La Dichiarazione di Chaillot, 70 Stati per un’edilizia più sostenibile
L’hanno chiamata Dichiarazione di Chaillot, in francese Declaration de Chaillot: il nome è quello del palazzo parigino in cui l’accordo è stato firmato. Non si tratta certo della prima volta che quel grandioso palais si trova a essere teatro di stipule dal grande valore internazionale. Si pensi che questo stesso palazzo, dirimpettaio della Torre Eiffel, è stato anche il luogo in cui è stata adottata la Dichiarazione Universale dei Diritti dell’Uomo. In effetti in questi giorni non se n’è parlato tanto, eppure la Dichiarazione di Chaillot è stata presentata come il più importante accordo internazionale mai raggiunto in tema di edilizia sostenibile.
L’accordo durante il World Buildings and Climate Forum
La Dichiarazione di Chaillot è stato il culmine del World Buildings and Climate Forum, organizzato dal Programma ambientale delle Nazioni Unite (Unep) e qui alla sua primissima edizione. Il Forum è il naturale sviluppo del Buildings Breakthrough, sostenuto da 28 governi, dalla Commissione europea nonché da 19 agenzie internazionali, in occasione della Cop28 di Dubai. Insomma, alla Dichiarazione di Chaillot non si è giunti all’improvviso. E non è nemmeno un caso che la sede scelta per giungere a questo accordo sia stata proprio la capitale francese: proprio qui, nel 2015, si era infatti svolto il primo “buildings day”, in occasione della Cop21. Insomma, quello per arrivare alla Dichiarazione di Chaillot per un’edilizia più green è stato un viaggio di (almeno) 9 anni. Cosa si dice nel concreto in questo accordo?
L’impatto dell’edilizia
Sul fatto che ci sia bisogno di ripensare il modo di guardare all’edilizia, non ci sono davvero dubbi. Il settore è infatti responsabile del 21% delle emissioni di gas a effetto serra a livello mondiale. Guardando alle sole emissioni di anidride carbonica, l’edilizia è responsabile di ben il 37%. E ancora: da solo il settore assorbe circa la metà delle materie prime a disposizione. Non si parla poi delle montagne di rifiuti edili prodotti ogni anno dai processi di demolizione e di ristrutturazione: si stima siano circa 100 miliardi di tonnellate, un terzo circa dei quali se ne va dritto in discarica.

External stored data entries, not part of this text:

Definition analyzeMessage (cfg : SpamConfig) (st : State) (message : Message)
      (now : Z) : State * Analysis :=
    let userId := author_id message in
    let content := msg_content message in
    let analysis :=
      {| a_isSpam := false; a_confidence := 0; a_reasons := [];
         a_action := ActNone; a_severity := 0 |} in
    let recentMessages := recent_messages st message now in
    let st :=
      {| userMessages := <[userId := recentMessages]> (userMessages st);
         userViolations := userViolations st |} in
    let analysis :=
      absorb analysis (as_number (checkDuplicateMessages cfg recentMessages content)) in
    let analysis :=
      absorb analysis (as_number (checkMessageFrequency cfg recentMessages now)) in
    let analysis := absorb analysis (as_number (checkContentPatterns content)) in
    let analysis := absorb analysis (checkMessageSimilarity recentMessages content) in
    (st,
     {| a_isSpam := a_isSpam analysis;
        a_confidence := Qmin (a_confidence analysis) 100;
        a_reasons := a_reasons analysis;
        a_action := determineAction st userId (a_severity analysis);
        a_severity := a_severity analysis |}).

  (** *** [cleanup] *)

Definition cleanup (st : State) (now : Z) : State :=
    let oneHour := 60 * 60 * 1000 in
    let fiveMinutes := 5 * 60 * 1000 in
    {| userMessages :=
         omap (λ messages,
                 let recentMessages :=
                   base.filter (λ msg, now - timestamp msg < fiveMinutes) messages in
                 if decide (length recentMessages = 0%nat) then None
                 else Some recentMessages)
              (userMessages st);
       userViolations :=
         base.filter (λ entry, ¬ (oneHour < now - lastViolation (snd entry)))
                     (userViolations st) |}.
Lemma getNextPlayer_Ok (step : nat) (g : CardGame.t) (p : Player.t) :
  CardGame.getNextPlayer step g = Ok p ->
  CardGame.decidedFor g = None
  /\ turnOf g step = Some (Player.id p, Player.kind p).
Proof.
  unfold CardGame.getNextPlayer, turnOf.
  destruct (CardGame.decidedFor g); [discriminate|].
  destruct (CardGame.players g !! _) as [q|]; [|discriminate].
  intros E. inversion E; subst. split; reflexivity.
Qed.

Lemma getNextMove_Ok (p : Player.t) (h : HandInfo.t)
    (trumpSuit : option JVal) (mv : Card.t * Player.t) :
  AutomatedPlayer.getNextMove p h trumpSuit = Ok mv ->
  Player.kind p = Player.Automated
  /\ identity (snd mv) = identity p
  /\ HandInfo.validatePlayerMove h (Player.cards p)
       (PlayerMove.mk p (fst mv)) trumpSuit = true.
Proof.
  unfold AutomatedPlayer.getNextMove. destruct (Player.kind p) eqn:K; [discriminate|].
  destruct (find _ _) as [c|] eqn:F; [|discriminate].
  intros E. inversion E; subst; simpl. repeat split.
  apply find_some in F. apply F.
Qed.

Lemma addPlayerMove_Ok (m : PlayerMove.t) (h h' : HandInfo.t) :
  HandInfo.addPlayerMove m h = Ok h' ->
  HandInfo.moves h' = HandInfo.moves h ++ [m]
  /\ HandInfo.isComplete h = false.
Proof.
  unfold HandInfo.addPlayerMove.
  destruct (HandInfo.isComplete h); [discriminate|].
  destruct (HandInfo.hasMoved _ _); [discriminate|].
  intros E. inversion E; subst. split; reflexivity.
Qed.

Lemma identity_id (p p' : Player.t) :
  identity p' = identity p -> Player.id p' = Player.id p.
Proof. unfold identity. intros E. inversion E. reflexivity. Qed.

Lemma isHuman_kind (p : Player.t) :
  Player.isHuman p = true <-> Player.kind p = Player.Human.
Proof. unfold Player.isHuman. destruct (Player.kind p); split; congruence. Qed.

Lemma askLoop_S (fuel : nat) (trumpSuit : option JVal) :
  GameServer.askLoop (S fuel) trumpSuit =
  (h <- GameServer.theHand ;;
   if HandInfo.isComplete h then ret tt
   else
     g <- GameServer.theCardGame ;;
     player <- liftRes (CardGame.getNextPlayer (HandInfo.getStep h) g) ;;
     if Player.isHuman player then
       h <- GameServer.theHand ;;
       GameServer.sendMessage (askMoveMsg h)
     else
       h <- GameServer.theHand ;;
       move <- liftRes (AutomatedPlayer.getNextMove player h trumpSuit) ;;
       GameServer.updatePlayer player (snd move) ;;;
       h <- GameServer.theHand ;;
       h' <- liftRes (HandInfo.addPlayerMove
                        (PlayerMove.mk (snd move) (fst move)) h) ;;
       GameServer.modify (GameServer.withHand (Some h')) ;;;
       GameServer.askLoop fuel trumpSuit)%server.
Proof. reflexivity. Qed.
(** * consensus-proxy: backend state, health prober, scheduler and routing

    A shallow embedding of the Go packages [beaconnode] and [loadbalancer]
    of consensus-proxy, and the properties of the specification proved or
    refuted against it; then the packages [ratelimit] and [validator], and
    further properties of the code.

    Conventions of the embedding:
    - Go [int] and [int64] values are [Z]; the [int64] atomic counters wrap
      around ([wrap64]).
    - A [*BeaconNode] is the index of the node in [lb.nodes] (the nodes are
      allocated once by [New] and never freed); the fields of the node
      objects live in the list [nodes] of the load balancer, updated in
      place with [alter].
    - What the code reads from the outside world (probe outcomes, the order
      in which goroutines deliver their results, upstream responses, the
      clock) is an explicit argument of the function that reads it.
    - The code is modelled one critical section or one request at a time. *)

From Stdlib Require Import ZArith Lia Ascii.
From stdpp Require Import base decidable option list sorting strings gmap.

Local Open Scope Z_scope.

(* ===================================================================== *)
(** * Package beaconnode *)
(* ===================================================================== *)

Module beaconnode.

(** Two's complement wrap-around of [atomic.AddInt64]. *)
Definition wrap64 (z : Z) : Z := (z + 2 ^ 63) `mod` 2 ^ 64 - 2 ^ 63.

(** [type BeaconNode struct]. The [Proxy] handler, [LastCheck] and the
    mutex carry no data that the properties below read. *)
Record BeaconNode := mkBeaconNode {
  Name : string;
  URL : string;
  ConsecutiveErrors : Z;
  ConsecutiveSuccesses : Z;
  TotalFailures : Z;
  Requests : Z;
  Priority : Z;
  OriginalPriority : Z
}.

#[global] Instance BeaconNode_inhabited : Inhabited BeaconNode :=
  populate (mkBeaconNode "" "" 0 0 0 0 0 0).

(** [config.NodeConfig] *)
Record NodeConfig := mkNodeConfig {
  cfgName : string;
  cfgURL : string;
  cfgType : string
}.

Section Construction.
(** Whether [url.Parse] accepts the configured URL (Go library). *)
Variable url_Parse_ok : string → bool.

(** [NewBeaconNode]: fails only when the URL does not parse; all counters
      and both priorities start at the zero value. *)
Definition NewBeaconNode (nc : NodeConfig) : option BeaconNode :=
    if url_Parse_ok (cfgURL nc) then
      Some {| Name := cfgName nc; URL := cfgURL nc;
              ConsecutiveErrors := 0; ConsecutiveSuccesses := 0;
              TotalFailures := 0; Requests := 0;
              Priority := 0; OriginalPriority := 0 |}
    else None.
End Construction.

Definition IsHealthy (bn : BeaconNode) (errorThreshold : Z) : bool :=
  bool_decide (ConsecutiveErrors bn < errorThreshold).

Definition ResetErrors (bn : BeaconNode) : BeaconNode :=
  {| Name := Name bn; URL := URL bn;
     ConsecutiveErrors := 0;
     ConsecutiveSuccesses := ConsecutiveSuccesses bn;
     TotalFailures := TotalFailures bn; Requests := Requests bn;
     Priority := Priority bn; OriginalPriority := OriginalPriority bn |}.

Definition IncrementError (bn : BeaconNode) : BeaconNode :=
  {| Name := Name bn; URL := URL bn;
     ConsecutiveErrors := wrap64 (ConsecutiveErrors bn + 1);
     ConsecutiveSuccesses := 0;
     TotalFailures := wrap64 (TotalFailures bn + 1);
     Requests := Requests bn;
     Priority := Priority bn; OriginalPriority := OriginalPriority bn |}.

Definition IncrementSuccess (bn : BeaconNode) : BeaconNode :=
  {| Name := Name bn; URL := URL bn;
     ConsecutiveErrors := ConsecutiveErrors bn;
     ConsecutiveSuccesses := wrap64 (ConsecutiveSuccesses bn + 1);
     TotalFailures := TotalFailures bn; Requests := Requests bn;
     Priority := Priority bn; OriginalPriority := OriginalPriority bn |}.

Definition ResetSuccesses (bn : BeaconNode) : BeaconNode :=
  {| Name := Name bn; URL := URL bn;
     ConsecutiveErrors := ConsecutiveErrors bn;
     ConsecutiveSuccesses := 0;
     TotalFailures := TotalFailures bn; Requests := Requests bn;
     Priority := Priority bn; OriginalPriority := OriginalPriority bn |}.

Definition GetConsecutiveSuccesses (bn : BeaconNode) : Z :=
  ConsecutiveSuccesses bn.

Definition IncrementRequests (bn : BeaconNode) : BeaconNode :=
  {| Name := Name bn; URL := URL bn;
     ConsecutiveErrors := ConsecutiveErrors bn;
     ConsecutiveSuccesses := ConsecutiveSuccesses bn;
     TotalFailures := TotalFailures bn;
     Requests := wrap64 (Requests bn + 1);
     Priority := Priority bn; OriginalPriority := OriginalPriority bn |}.

Definition GetStats (bn : BeaconNode) : Z * Z * Z :=
  (ConsecutiveErrors bn, TotalFailures bn, Requests bn).

Definition SetPriority (priority : Z) (bn : BeaconNode) : BeaconNode :=
  {| Name := Name bn; URL := URL bn;
     ConsecutiveErrors := ConsecutiveErrors bn;
     ConsecutiveSuccesses := ConsecutiveSuccesses bn;
     TotalFailures := TotalFailures bn; Requests := Requests bn;
     Priority := priority; OriginalPriority := OriginalPriority bn |}.

Definition GetPriority (bn : BeaconNode) : Z := Priority bn.

Definition IsPrimary (bn : BeaconNode) : bool :=
  bool_decide (GetPriority bn = 0).

Definition IsBackup (bn : BeaconNode) : bool :=
  bool_decide (GetPriority bn > 0).

(** The four counter operations, as the alphabet of a call sequence. *)
Inductive CounterOp :=
  | OpIncrementError
  | OpIncrementSuccess
  | OpResetErrors
  | OpResetSuccesses.

Definition applyOp (op : CounterOp) (bn : BeaconNode) : BeaconNode :=
  match op with
  | OpIncrementError => IncrementError bn
  | OpIncrementSuccess => IncrementSuccess bn
  | OpResetErrors => ResetErrors bn
  | OpResetSuccesses => ResetSuccesses bn
  end.

(** The calls of [ops] in order, first call first. *)
Definition runOps (ops : list CounterOp) (bn : BeaconNode) : BeaconNode :=
  foldl (λ st op, applyOp op st) bn ops.

(** ** The health prober *)

(** The [data] object of [SyncingResponse]. *)
Record SyncingResponse := mkSyncingResponse {
  IsSyncing : bool;
  SyncDistance : string
}.

(** What [io.ReadAll(resp.Body)] returned. *)
Inductive ReadAllResult :=
  | ReadErr (err : string)
  | ReadOk (body : string).

(** What [client.Get(endpoint)] returned: a transport error (dial, timeout),
    or a response with its status code and the outcome of reading its body. *)
Inductive GetResult :=
  | GetErr (err : string)
  | GetOk (StatusCode : Z) (read : ReadAllResult).

(** The error value of [CheckSyncStatus], one constructor per [fmt.Errorf]. *)
Inductive SyncStatusError :=
  | ErrRequestFailed (err : string)
  | ErrNon200 (code : Z)
  | ErrReadBody (err : string)
  | ErrParseJSON (err : string)
  | ErrNotSynced (is_syncing : bool) (sync_distance : string).

(** [type HealthCheckError struct] *)
Record HealthCheckError := mkHealthCheckError {
  Reason : string;
  ErrStatusCode : Z;
  ErrIsSyncing : bool;
  ErrSyncDistance : string;
  Err : option string
}.

Definition http_StatusOK : Z := 200.

Section Prober.
(** [json.Unmarshal(body, &syncResp)] of the Go library: the decoded
      value, or the decoding error. *)
Variable json_Unmarshal : string → string + SyncingResponse.

Definition CheckSyncStatus (resp : GetResult)
      : bool * option SyncStatusError :=
    match resp with
    | GetErr err => (false, Some (ErrRequestFailed err))
    | GetOk code rd =>
      if bool_decide (code ≠ http_StatusOK) then (false, Some (ErrNon200 code))
      else match rd with
      | ReadErr err => (false, Some (ErrReadBody err))
      | ReadOk body =>
        match json_Unmarshal body with
        | inl err => (false, Some (ErrParseJSON err))
        | inr syncResp =>
          let isHealthy :=
            negb (IsSyncing syncResp)
            && bool_decide (SyncDistance syncResp = "0"%string) in
          if negb isHealthy then
            (false, Some (ErrNotSynced (IsSyncing syncResp)
                                       (SyncDistance syncResp)))
          else (true, None)
        end
      end
    end.

Definition HealthCheck (resp : GetResult)
      : bool * option HealthCheckError :=
    match resp with
    | GetErr err =>
      (false, Some (mkHealthCheckError "request_failed" 0 false "" (Some err)))
    | GetOk code rd =>
      if bool_decide (code ≠ http_StatusOK) then
        (false, Some (mkHealthCheckError "non_200_status" code false "" None))
      else match rd with
      | ReadErr err =>
        (false,
         Some (mkHealthCheckError "read_body_failed" 0 false "" (Some err)))
      | ReadOk body =>
        match json_Unmarshal body with
        | inl err =>
          (false,
           Some (mkHealthCheckError "json_parse_failed" 0 false "" (Some err)))
        | inr syncResp =>
          let isHealthy :=
            negb (IsSyncing syncResp)
            && bool_decide (SyncDistance syncResp = "0"%string) in
          if negb isHealthy then
            let reason : string :=
              if IsSyncing syncResp then "is_syncing"
              else if bool_decide (SyncDistance syncResp ≠ "0"%string)
                   then "sync_distance_not_zero"
                   else "not_synced" in
            (false,
             Some (mkHealthCheckError reason 0 (IsSyncing syncResp)
                                      (SyncDistance syncResp) None))
          else (true, None)
        end
      end
    end.
(** The six failure tags of the specification. *)
Definition failureTags : list string :=
  ["request_failed"; "non_200_status"; "read_body_failed";
   "json_parse_failed"; "is_syncing"; "sync_distance_not_zero"]%string.

(** The healthy verdict of a probe, read off the response. *)
Definition probeHealthy (resp : GetResult) : Prop :=
  ∃ body syncResp,
    resp = GetOk 200 (ReadOk body)
    ∧ json_Unmarshal body = inr syncResp
    ∧ IsSyncing syncResp = false
    ∧ SyncDistance syncResp = "0"%string.
End Prober.

End beaconnode.

(* ===================================================================== *)
(** * Package loadbalancer *)
(* ===================================================================== *)

Module loadbalancer.
Import beaconnode.

(** HTTP status code ranges. *)
Definition HTTPStatusSuccessMin : Z := 200.
Definition HTTPStatusSuccessMax : Z := 400.
Definition HTTPStatusClientErrorMin : Z := 400.
Definition HTTPStatusServerErrorMin : Z := 500.

Definition http_StatusForbidden : Z := 403.
Definition http_StatusBadGateway : Z := 502.
Definition http_StatusServiceUnavailable : Z := 503.
Definition http_StatusGatewayTimeout : Z := 504.

(** The options of [config.Config] that the load balancer reads:
    [Server.MaxRetries], [Server.RequestTimeout] (nanoseconds),
    [Failover.ErrorThreshold], [HealthCheck.SuccessfulChecksForFailback]
    and the parsed node list returned by [GetAllNodes]. *)
Record Config := mkConfig {
  MaxRetries : Z;
  RequestTimeout : Z;
  ErrorThreshold : Z;
  SuccessfulChecksForFailback : Z;
  GetAllNodes : list NodeConfig
}.

(** [type LoadBalancer struct]: [nodes] holds the node objects, and
    [healthyNodes] the references (indices into [nodes]) of the healthy set.
    The metrics client, the upgrader and the validator are collaborators. *)
Record LoadBalancer := mkLoadBalancer {
  nodes : list BeaconNode;
  config : Config;
  healthyNodes : list nat
}.

(** A method call [n.f()] on the node referenced by [n]. *)
Definition onNode (f : BeaconNode → BeaconNode) (n : nat)
    (ns : list BeaconNode) : list BeaconNode :=
  alter f n ns.

Definition withNodes (ns : list BeaconNode) (lb : LoadBalancer)
    : LoadBalancer :=
  {| nodes := ns; config := config lb; healthyNodes := healthyNodes lb |}.

(** [node.OriginalPriority = i] in [New]. *)
Definition setOriginalPriority (i : Z) (bn : BeaconNode) : BeaconNode :=
  {| Name := Name bn; URL := URL bn;
     ConsecutiveErrors := ConsecutiveErrors bn;
     ConsecutiveSuccesses := ConsecutiveSuccesses bn;
     TotalFailures := TotalFailures bn; Requests := Requests bn;
     Priority := Priority bn; OriginalPriority := i |}.

(** The first element of [l] that satisfies [p]: a [for ... range] loop that
    assigns and breaks at the first hit. *)
Fixpoint findFirst (p : nat → bool) (l : list nat) : option nat :=
  match l with
  | [] => None
  | x :: l' => if p x then Some x else findFirst p l'
  end.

La Dichiarazione di Chaillot
A Parigi, in occasione del World Buildings and Climate Forum, si sono riuniti i rappresentanti di ben 70 Stati diversi (è stata fatta notare l’assenza della Cina). Al Forum hanno partecipato ministri, diplomatici, esponenti della finanza, ma anche architetti, ingegneri, costruttori, progettisti e produttori di materiali per l’edilizia. Circa 1.400 persone in tutto. Nel documento finale della Dichiarazione di Chaillot si sottolinea come gli edifici siano sempre più esposti ai rischi degli eventi meteorologi estremi, soprattutto nei Paesi in via di sviluppo e nelle città. Città in cui, nel 2050, vivrà il 68% della popolazione mondiale. Nell’accordo viene sottolineata la proporzione ancora inadeguata delle costruzioni e delle ristrutturazioni sostenibili, puntando il dito contro il vistoso gap tra l’impatto del settore e gli obiettivi posti dagli Accordi di Parigi, a partire dal limite di 1,5 gradi per il riscaldamento globale. E ancora, nel documento si denunciano i continui investimenti nella costruzione di edifici ad alto impatto, con alti livelli di emissioni e con un insostenibile spreco delle risorse a disposizione. I ministri si sono quindi impegnati nell’implementazione di roadmaps e di framework per la regolamentazione, nell’adottare quanto prima standard e certificazioni per l’edilizia green, nonché nel dare il buon esempio con l’edilizia pubblica. Questo in uno scenario mondiale in cui si è effettivamente ancora molto lontani da dei regolamenti comuni per la sostenibilità delle costruzioni: si pensi che nel 2021 solamente 79 paesi su 196 avevano un codice energetico, e solo nel 26% dei casi era necessario rispettare degli standard obbligatori per l’edilizia.